A differenza di quanto avvenne a Venezia e in
altre località della penisola, la nascita
del ghetto, istituito ufficialmente nel 1600,
fu salutata dagli stessi ebrei come un atto "liberatorio"
(salvaguardia da violenze esterne, barriera all'assimilazione,
ma soprattutto la fine di furibonde polemiche
interne alla stessa Comunità sulla distribuzione
degli alloggi e delle botteghe). Addirittura,
fatto a dir poco singolare, l'anniversario della
reclusione fu festeggiato con canti e balli e
ricordato periodicamente per molti anni.
Il Seicento costituì un secolo importante
per l'ebraismo veronese. Si ha notizia di una
accusa di omicidio rituale nel 1603 contro un
certo Giuseppe, accusa che non ebbe seguito, perché
le autorità cittadine risolsero velocemente
il processo con una piena assoluzione. Nel 1638
ebbe luogo una prima ondata immigratoria di ebrei
sefarditi provenienti da Venezia, con a capo la
famiglia Aboaf di Amburgo, a cui si aggiunsero
nel 1655 molti ebrei di origine marrana, per lo
più commercianti. Nacque persino una comunità
separata, con sinagoga propria e un proprio ghetto,
in un'area adiacente anch'essa a Via Mazzini e
via dei Pellicciai, da cui prese il nome la cosiddetta
Corte Spagnola (ricordata ancora oggi da una stretta
via). Nonostante le differenze di rito e di consuetudini,
la collaborazione tra i due gruppi si fece via
via sempre più stretta, fino a giungere
nel 1675 all'istituzione di una scuola comune.

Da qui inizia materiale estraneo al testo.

(** The editor of the pool at [inode], its leaves and the served file agree. *)
Definition file_in_step (fs : AuthFs LFile (FdService File)) (inode : Z)
    (editor : VerifiedFileEditor (RemoteFileEditor (FdService File)))
    (st : gmap Z MerkleLeaves * W) (data : bytes) : Prop :=
  file_pool fs !! inode = Some (RemoteVerifiedNewFile editor) ∧
  ∃ t, st.1 !! inode = Some t ∧ in_step editor (t, st.2) data.

Lemma editor_size_eq {F} (editor : VerifiedFileEditor F) t (w : W) :
  VerifiedFileEditor_size editor (t, w) = (Ok (ml_file_size t), (t, w)).
Proof. done. Qed.

Lemma editor_reads editor t (w : W) data :
  in_step editor (t, w) data -> len data <= i64_MAX ->
  reads_content (W := MerkleLeaves * W) editor (t, w) data.
Proof.
  intros (_ & Hok & Hc) Hmax i buf Hi Hlt Hb. cbn [fst snd] in *.
  unfold read_chunk, VerifiedFileEditor_ReadByChunk, VerifiedFileEditor_read_chunk. cbn [on_snd].
  pose proof (stored_read (ve_file editor) w Hok) as Hr. rewrite Hc in Hr. by rewrite Hr.
Qed.

Lemma read_in_step fs inode editor st data out size offset :
  file_in_step fs inode editor st data -> len data <= i64_MAX ->
  0 <= offset < 2 ^ 64 -> 0 <= size <= u32_MAX ->
  let stop := Z.min (offset + size) (len data) in
  read fs inode size offset (out, st) =
    (Ok (Z.max 0 (stop - offset)), (out ++ subrange data offset stop, st)).
Proof.
  intros (Hp & t & Ht & Hst) Hmax Ho Hs stop. destruct st as [ts w]. cbn [fst snd] in *.
  unfold read, AuthFs_get_file_config. rewrite Hp. erewrite M_bind_lift by done. cbv beta iota.
  rewrite M_bind_eq. cbn [on_snd with_tree]. rewrite Ht, editor_size_eq. cbv beta iota.
  destruct Hst as ((Hl & Hsz) & Hok & Hc). cbn [fst snd] in *. rewrite Hsz.
  rewrite insert_id by done. cbn [with_tree_out]. rewrite Ht.
  erewrite read_chunks_serves; [|by apply editor_reads|unfold i64_MAX in *; lia|done|done].
  by rewrite insert_id.
Qed.

Lemma write_in_step fuel fs inode editor st data buf (off : nat) :
  (CHUNK < fuel)%nat -> file_in_step fs inode editor st data -> len data <= i64_MAX ->
  Z.of_nat off + len buf <= i64_MAX ->
  ∃ st', write fuel fs inode (len buf) (Z.of_nat off) (buf, st) = (Ok (len buf), ([], st')) ∧
    file_in_step fs inode editor st' (write_bytes data off buf).
Proof.
  intros Hf (Hp & t & Ht & Hr & Hok & Hc) Hd Hmax. destruct st as [ts w]. cbn [fst snd] in *.
  unfold write, AuthFs_get_file_config. rewrite Hp. erewrite M_bind_lift by done. cbv beta iota.
  rewrite M_bind_eq. cbn [on_fst]. unfold io_read_exact, vec_read.
  rewrite (proj2 (Z.leb_le _ _)), Nat2Z.id, take_ge, drop_ge by lia. cbv beta iota. cbn [on_snd with_tree].
  rewrite Ht.
  destruct (write_at_honest fuel editor data buf off t w) as (t' & w' & Hw & Hr' & Hok' & Hc');
    [done|done|done|unfold i64_MAX in *; lia|done|done|done|].
  rewrite Hw. eexists. split; [done|]. split; [done|]. exists t'. split; [apply lookup_insert_eq|done].
Qed.

Lemma setattr_in_step fs inode editor st data attr h valid :
  file_in_step fs inode editor st data -> len data <= i64_MAX ->
  0 <= st_size attr <= i64_MAX -> contains valid FATTR_SIZE = true ->
  ∃ st', file_in_step fs inode editor st' (resize_bytes data (Z.to_nat (st_size attr))) ∧
    setattr fs inode attr h valid st =
      (if contains valid FATTR_MODE || contains valid FATTR_UID || contains valid FATTR_GID
       then Err (RawOs ENOSYS)
       else Ok ({| st_ino := inode; st_mode := 0x8180; st_dev := 0; st_nlink := 1; st_uid := 0;
                   st_gid := 0; st_rdev := 0; st_size := st_size attr; st_blksize := 4096;
                   st_blocks := cdiv (len data) 512 |}, DEFAULT_METADATA_TIMEOUT), st').
Proof.
  intros (Hp & t & Ht & Hr & Hok & Hc) Hd Hsz Hv. destruct st as [ts w]. cbn [fst snd] in *.
  unfold setattr, AuthFs_get_file_config. rewrite Hp. erewrite M_bind_lift by done. cbv beta iota.
  rewrite M_bind_eq. cbn [with_tree]. rewrite Ht, editor_size_eq. cbv beta iota.
  rewrite insert_id, (proj2 Hr) by done.
  rewrite create_stat_ok, decide_True by (unfold i64_MAX in *; lia). erewrite M_bind_lift by done.
  rewrite Hv. unfold as_u64. rewrite Z.mod_small by (unfold i64_MAX in *; lia).
  destruct (resize_honest editor (st_size attr) data t w) as (t' & w' & Hw & Hr' & Hok' & Hc');
    [done|done|unfold i64_MAX in *; clia|unfold i64_MAX in *; clia|done|done|done|].
  exists (<[inode := t']> ts, w'). split.
  { split; [done|]. exists t'. split; [apply lookup_insert_eq|done]. }
  rewrite !M_bind_eq. unfold lift at 1. rewrite debug_assert_ok by lia. rewrite M_bind_eq. cbn [with_tree].
  rewrite Ht, Hw. cbn. by destruct (contains valid FATTR_MODE), (contains valid FATTR_UID), (contains valid FATTR_GID).
Qed.
End Honest.

(** ** Claims *)

(** C6: reads of a verified read-only file are authentic, whatever the remote
    service does.  When [read] of such a file returns [Ok n], the reply is
    exactly the requested range of the authentic file, cut at its end, and [n]
    its length; when it fails, the reply is a prefix of authentic bytes.
    Otherwise what the service sent for this request contains a hash
    collision with the authentic file and tree. *)
Theorem authfs_read_authentic `{Profile} `{Sha256Spec} `{StatusDescription} {W LFile Svc}
    `{OsFile W LFile} `{IVirtFdService W Svc} (fs : AuthFs LFile Svc) inode r data
    size offset out ts (w : W) res out' st' :
  file_pool fs !! inode = Some (RemoteVerifiedReadonlyFile r (len data)) ->
  0 < len data <= MAX_VERIFIED_SIZE -> vf_file_size r = len data -> vf_root_hash r = verifier_root data ->
  0 <= offset < 2 ^ 64 -> 0 <= size <= u32_MAX ->
  read fs inode size offset (out, (ts, w)) = (res, (out', st')) ->
  let stop := Z.min (offset + size) (len data) in
  (∃ k, offset <= k ∧ out' = out ++ subrange data offset k ∧
        ∀ n, res = Ok n -> n = Z.max 0 (stop - offset) ∧ subrange data offset k = subrange data offset stop) ∨
  collision (served_to_read r data (plan (Z.max 0 (stop - offset)) offset CHUNK_SIZE) w) (tree_blocks data).
Proof.
  intros Hp Hn Hsz Hroot Ho Hs Hr. unfold read, AuthFs_get_file_config in Hr. rewrite Hp in Hr.
  erewrite M_bind_lift in Hr by done. cbn [without_tree] in Hr.
  destruct (read_chunks r (len data) offset size (out, w)) as [res1 [out1 w1]] eqn:Hrc.
  injection Hr as <- <- <-. by eapply read_chunks_authentic.
Qed.

(** end to end over fd_server, the verified read-only file is served:
    [read] returns the requested range of the backing file, cut at its end. *)
Theorem authfs_read_serves `{Profile} `{Sha256Spec} `{StatusDescription} {W LFile File}
    `{!OsFile W LFile} `{PosixFile W File} `{!VerityIoctl W File}
    (fs : AuthFs LFile (FdService File)) inode (svc : FdService File) fd file tree sig size offset out ts (w : W) :
  let data := file_content w file in
  0 < len data <= MAX_VERIFIED_SIZE -> fd_pool svc !! fd = Some (Readonly file (Some tree) sig) ->
  file_content w tree = dump_of data ->
  file_pool fs !! inode =
    Some (RemoteVerifiedReadonlyFile
            {| vf_chunked_file := RemoteFileReader_new svc fd; vf_file_size := len data;
               vf_merkle_tree := RemoteMerkleTreeReader_new svc fd;
               vf_root_hash := verifier_root data |} (len data)) ->
  0 <= offset < 2 ^ 64 -> 0 <= size <= u32_MAX ->
  let stop := Z.min (offset + size) (len data) in
  read fs inode size offset (out, (ts, w)) =
    (Ok (Z.max 0 (stop - offset)), (out ++ subrange data offset stop, (ts, w))).
Proof.
  intros data Hn Hfd Ht Hp Ho Hs stop. unfold read, AuthFs_get_file_config. rewrite Hp.
  erewrite M_bind_lift by done. cbn [without_tree]. rewrite (read_chunks_serves _ data); [done|..|done|done].
  - by apply (remote_verified_reads svc fd file tree sig).
  - unfold MAX_VERIFIED_SIZE in *. lia.
Qed.

(** C13: read after write on a writable file, through the handlers, the editor,
    the binder client and fd_server: a write of any buffer at any offset
    reports the whole buffer, and a later read of any range returns the file
    with that buffer written, zeros filling any hole. *)
Theorem authfs_write_then_read `{Profile} `{Sha256Spec} `{StatusDescription} {W LFile File}
    `{!OsFile W LFile} `{PosixFile W File} `{!VerityIoctl W File} fuel
    (fs : AuthFs LFile (FdService File)) inode editor (st : gmap Z MerkleLeaves * W) data buf (off : nat) size offset :
  (CHUNK < fuel)%nat -> file_in_step fs inode editor st data -> len data <= i64_MAX ->
  Z.of_nat off + len buf <= i64_MAX -> 0 <= offset < 2 ^ 64 -> 0 <= size <= u32_MAX ->
  let data' := write_bytes data off buf in
  let stop := Z.min (offset + size) (len data') in
  ∃ st1 st2,
    write fuel fs inode (len buf) (Z.of_nat off) (buf, st) = (Ok (len buf), ([], st1)) ∧
    read fs inode size offset ([] : bytes, st1) =
      (Ok (Z.max 0 (stop - offset)), (subrange data' offset stop, st2)) ∧
    file_in_step fs inode editor st2 data'.
Proof.
  intros Hf Hst Hd Hmax Ho Hs data' stop.
  destruct (write_in_step fuel fs inode editor st data buf off) as (st1 & Hw & Hst1); [done..|].
  assert (len data' <= i64_MAX) by (by apply (apply_edit_bound i64_MAX data (EWrite buf off))).
  exists st1, st1. split_and!; [done| |done]. by apply (read_in_step fs inode editor st1 data' [] size offset).
Qed.

(** Read-only files are protected by the handlers: opening one for
    writing is refused with EACCES, [write] and [setattr] answer EBADF and
    change nothing. *)
Theorem readonly_files_protected `{Profile} `{Sha256Ffi} `{StatusDescription} {W LFile Svc}
    `{OsFile W LFile} `{IVirtFdService W Svc} {I} `{IoRead I} fuel (fs : AuthFs LFile Svc) inode config
    flags size offset attr h valid (i : I) (st : gmap Z MerkleLeaves * W) :
  file_pool fs !! inode = Some config -> (∀ editor, config <> RemoteVerifiedNewFile editor) ->
  (Z.land flags O_ACCMODE <> O_RDONLY -> open fs inode flags = Err (RawOs EACCES)) ∧
  write fuel fs inode size offset (i, st) = (Err (RawOs EBADF), (i, st)) ∧
  setattr fs inode attr h valid st = (Err (RawOs EBADF), st).
Proof.
  intros Hp Hne. unfold open, write, setattr, AuthFs_get_file_config. rewrite Hp. cbn [ok_or].
  split; [|by destruct config; try (by destruct (Hne editor))]. intros Hacc. rewrite bind_Ok.
  assert (check_access_mode flags O_RDONLY = Err (RawOs EACCES)) as Hc.
  { unfold check_access_mode. change (as_u32 O_ACCMODE) with O_ACCMODE. change (as_u32 O_RDONLY) with O_RDONLY.
    by rewrite (proj2 (Z.eqb_neq _ _)). }
  destruct config; by first [rewrite Hc | destruct (Hne editor)].
Qed.

(** files are found by the decimal name of their inode: [lookup] of the
    printed number gives the entry and attributes of that inode, with the
    same errors as [getattr]. *)
Theorem lookup_by_number `{Profile} `{Sha256Ffi} `{StatusDescription} {W LFile Svc}
    `{OsFile W LFile} `{IVirtFdService W Svc} (fs : AuthFs LFile Svc) parent (n : N) h
    (st : gmap Z MerkleLeaves * W) :
  Z.of_N n <= u64_MAX ->
  lookup_ fs parent (bytes_of_string (pretty n)) st =
    (r ← getattr fs (Z.of_N n) h;
     mret {| en_inode := Z.of_N n; en_generation := 0; en_attr := r.1;
             en_entry_timeout := r.2; en_attr_timeout := r.2 |}) st.
Proof.
  intros Hn. unfold lookup_, getattr. rewrite to_str_pretty. erewrite M_bind_lift by done.
  rewrite parse_u64_pretty by done. erewrite M_bind_lift by done. rewrite !M_bind_eq.
  by destruct (stat_of fs (Z.of_N n) st) as [[] ?].
Qed.

(** [create_stat] on every size: below 2^63 the size and the number of
    512-byte blocks rounded up, with the mode of the file; from 2^63 on EFBIG.
    No size makes it panic, in any build. *)
Theorem create_stat_result `{Profile} ino n mode :
  0 <= n < 2 ^ 64 ->
  create_stat ino n mode =
    if decide (n <= i64_MAX) then
      Ok {| st_ino := ino;
            st_mode := match mode with ReadOnlyMode => 0x8100 | ReadWriteMode => 0x8180 end;
            st_dev := 0; st_nlink := 1; st_uid := 0; st_gid := 0; st_rdev := 0; st_size := n;
            st_blksize := 4096; st_blocks := cdiv n 512 |}
    else Err (RawOs EFBIG).
Proof. apply create_stat_ok. Qed.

Il massimo splendore della Comunità fu
raggiunto verso la fine del secolo, con una popolazione
di circa 900 persone (un numero destinato a crescere
fino a toccare le 1400 unità nel 1864,
anno in cui iniziò l'edificazione del nuovo
tempio). Oltre alle attività consuete,
gli ebrei veronesi avevano l'appalto del commercio
del tabacco, come si deduce dalla presenza di
una bottega in piazza dei Signori verso il 1657
(una deroga all'ordine di restare nel ghetto).

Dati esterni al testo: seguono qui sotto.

(** An editor of the pool is in step with its node. *)
Lemma backed_in_step (fs : AuthFs File (FdService File)) st i e data :
  file_pool fs !! i = Some (RemoteVerifiedNewFile e) -> backed st i (RemoteVerifiedNewFile e) (WritableNode data) ->
  file_in_step fs i e st data.
Proof.
  intros Hp Hb. inversion Hb as [| | | |svc fd f t d Hfd Hl Hc Ht Hr]; subst. split; [done|]. exists t. split; [done|].
  split; [done|]. cbn. unfold remote_content. cbn. rewrite Hfd. split; [by exists f|done].
Qed.
Lemma in_step_backed (fs : AuthFs File (FdService File)) st i svc fd f data :
  file_in_step fs i {| ve_file := RemoteFileEditor_new svc fd |} st data -> fd_pool svc !! fd = Some (ReadWrite f) ->
  len data <= i64_MAX ->
  backed st i (RemoteVerifiedNewFile {| ve_file := RemoteFileEditor_new svc fd |}) (WritableNode data).
Proof.
  intros (Hp & t & Ht & Hr & _ & Hc) Hfd Hl. cbn in Hc. unfold remote_content in Hc. cbn in Hc. rewrite Hfd in Hc.
  by eapply backed_new.
Qed.
(* ===== verification/AuthfsSafety.v ===== *)
(** * authfs: no answer of the service makes a read panic

    The reads of authfs against a service that answers whatever it likes, short
    and oversized replies and errors included, and against a failing operating
    system.  A panic would take down a FUSE thread; the theorem says that a read
    returns a count or an error, for every file of the pool, in every build
    profile, and that its loops end.  [safe] is the small program logic for
    it: a computation that neither panics nor runs out of fuel, with a
    postcondition for its result. *)

From S2P Require Import Prelude Io Common Crypto FsverityCommon MerkleSpec Content Builder File Verifier VerifierFaults Editor VirtFd FdServer RemoteFile FuseFs Sha256Ref.

(** ** Safe computations *)
Definition safe {W E A} (m : M W E A) (Q : A -> Prop) : Prop :=
  ∀ w, match (m w).1 with Ok a => Q a | Err _ => True | Panic | NoFuel => False end.

Section Safe.
Context {W E : Type}.
Lemma safe_mret {A} (a : A) (Q : A -> Prop) : Q a -> safe (W := W) (E := E) (mret a) Q.
Proof. by intros ? ?. Qed.
Lemma safe_fail {A} (e : E) (Q : A -> Prop) : safe (W := W) (fail e) Q.
Proof. by intros ?. Qed.
Lemma safe_lift {A} (m : outcome E A) a (Q : A -> Prop) : m = Ok a -> Q a -> safe (W := W) (lift m) Q.
Proof. by intros -> ? ?. Qed.
Lemma safe_bind {A B} (m : M W E A) (f : A -> M W E B) P Q :
  safe m P -> (∀ a, P a -> safe (f a) Q) -> safe (m ≫= f) Q.
Proof.
  intros Hm Hf w. rewrite M_bind_eq. specialize (Hm w). destruct (m w) as [[a| | |] w']; [|done..]. by apply Hf.
Qed.
Lemma safe_bind_lift {A B} (m : outcome E A) a (f : A -> M W E B) Q :
  m = Ok a -> safe (f a) Q -> safe (lift m ≫= f) Q.
Proof. intros -> Hf w. by apply Hf. Qed.
Lemma safe_bind_try {A B} (m : outcome E A) (f : A -> M W E B) Q :
  m <> Panic -> m <> NoFuel -> (∀ a, m = Ok a -> safe (f a) Q) -> safe (lift m ≫= f) Q.
Proof. intros Hp Hn Hf w. rewrite M_bind_eq. cbn [lift]. destruct m; try done. by apply Hf. Qed.
Lemma safe_map_errM {E' A} (g : E -> E') (m : M W E A) Q : safe m Q -> safe (map_errM g m) Q.
Proof. intros Hm w. specialize (Hm w). unfold map_errM. by destruct (m w) as [[] ?]. Qed.
Lemma safe_on_snd {T A} (m : M W E A) Q : safe m Q -> safe (W := T * W) (on_snd m) Q.
Proof. intros Hm [t w]. specialize (Hm w). cbn. by destruct (m w). Qed.
Lemma safe_on_fst {T A} (m : M W E A) Q : safe m Q -> safe (W := W * T) (on_fst m) Q.
Proof. intros Hm [w t]. specialize (Hm w). cbn. by destruct (m w). Qed.
Lemma safe_try_fold {A B} (f : A -> B -> M W E A) (I : A -> Prop) (P : B -> Prop) l acc :
  (∀ a b, I a -> P b -> safe (f a b) I) -> Forall P l -> I acc -> safe (try_fold f acc l) I.
Proof.
  intros Hf Hl. revert acc. induction Hl as [|b l Hb _ IH]; intros acc Ha; [by apply safe_mret|].
  cbn [try_fold]. eapply safe_bind; [by apply Hf|]. intros a' Ha'. by apply IH.
Qed.
Lemma safe_impl {A} (m : M W E A) P Q : safe m P -> (∀ a, P a -> Q a) -> safe m Q.
Proof. intros Hm HPQ w. specialize (Hm w). destruct (m w) as [[] ?]; naive_solver. Qed.
End Safe.

(** A reader that never panics on the chunks below a limit, in bytes. *)
Definition reads_safely {W F} `{ReadByChunk W F} (f : F) (limit : Z) : Prop :=
  ∀ i buf, 0 <= i -> i * CHUNK_SIZE < limit -> length buf = CHUNK ->
    safe (read_chunk (W := W) f i buf) (λ r, 0 <= r.1 <= CHUNK_SIZE ∧ length r.2 = CHUNK).

(** ** The readers *)

(** A binder call returns a reply or a status. *)
Class AnswersCalls (W S : Type) `{IVirtFdService W S} := {
  readFile_answers s fd off size : safe (W := W) (readFile s fd off size) (λ _, True);
  readMerkle_answers s fd off size : safe (W := W) (readFsverityMerkleTree s fd off size) (λ _, True)
}.
(** A system call returns a result or an error. *)
Class OsAnswers (W File : Type) `{OsFile W File} :=
  read_exact_answers f n off : 0 <= n -> safe (W := W) (read_exact_at f n off) (λ d, len d = n).

Section Readers.
Context `{Profile} `{StatusDescription} {W : Type}.

Lemma fill_buffer_safe (buf chunk : bytes) :
  length buf = CHUNK ->
  safe (W := W) (E := io_error) (lift (fill_buffer buf chunk)) (λ r, 0 <= r.1 <= CHUNK_SIZE ∧ length r.2 = CHUNK).
Proof.
  intros Hb. eapply safe_lift; [apply fill_buffer_ok|]. cbn. rewrite length_app, length_take, length_drop. clia.
Qed.
Lemma try_i64_cases e x : try_i64 (E := io_error) e x <> Panic ∧ try_i64 (E := io_error) e x <> NoFuel.
Proof. unfold try_i64. by destruct (x <=? i64_MAX). Qed.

Nei primi anni del Settecento, gli ebrei ebbero
l'appalto degli alloggi per la milizia pedestre;
successivamente diversi esponenti della Comunità
furono impegnati nello stesso secolo nell'intermediazione
per l'esazione dei pubblici dazi. Infine, l'ingresso
a Verona delle truppe napoleoniche, nel 1797,
decretò l'abbattimento dei portoni del
ghetto.
La presenza ebraica nella vita economica e sociale
della città era in quel momento già
rilevante: gli ebrei godevano infatti del privilegio
di concorrere alla vendita delle merci nella grande
fiera del Campo Marzio; molte botteghe erano di
loro proprietà e, fin dal Seicento, avevano
allacciato stretti rapporti (in particolar modo
riguardanti il refe e le stoffe finite), con le
imprese del lago di Garda. Inoltre, molti di loro
raggiunsero importanti livelli artistici: erano
ebrei due grandi musicisti del Settecento veronese,
Giacobbe Bassani Cervetto e il figlio Giacomo
- noto per aver introdotto in Inghilterra l'arte
del violoncello -, e il pittore Salomone Bassan.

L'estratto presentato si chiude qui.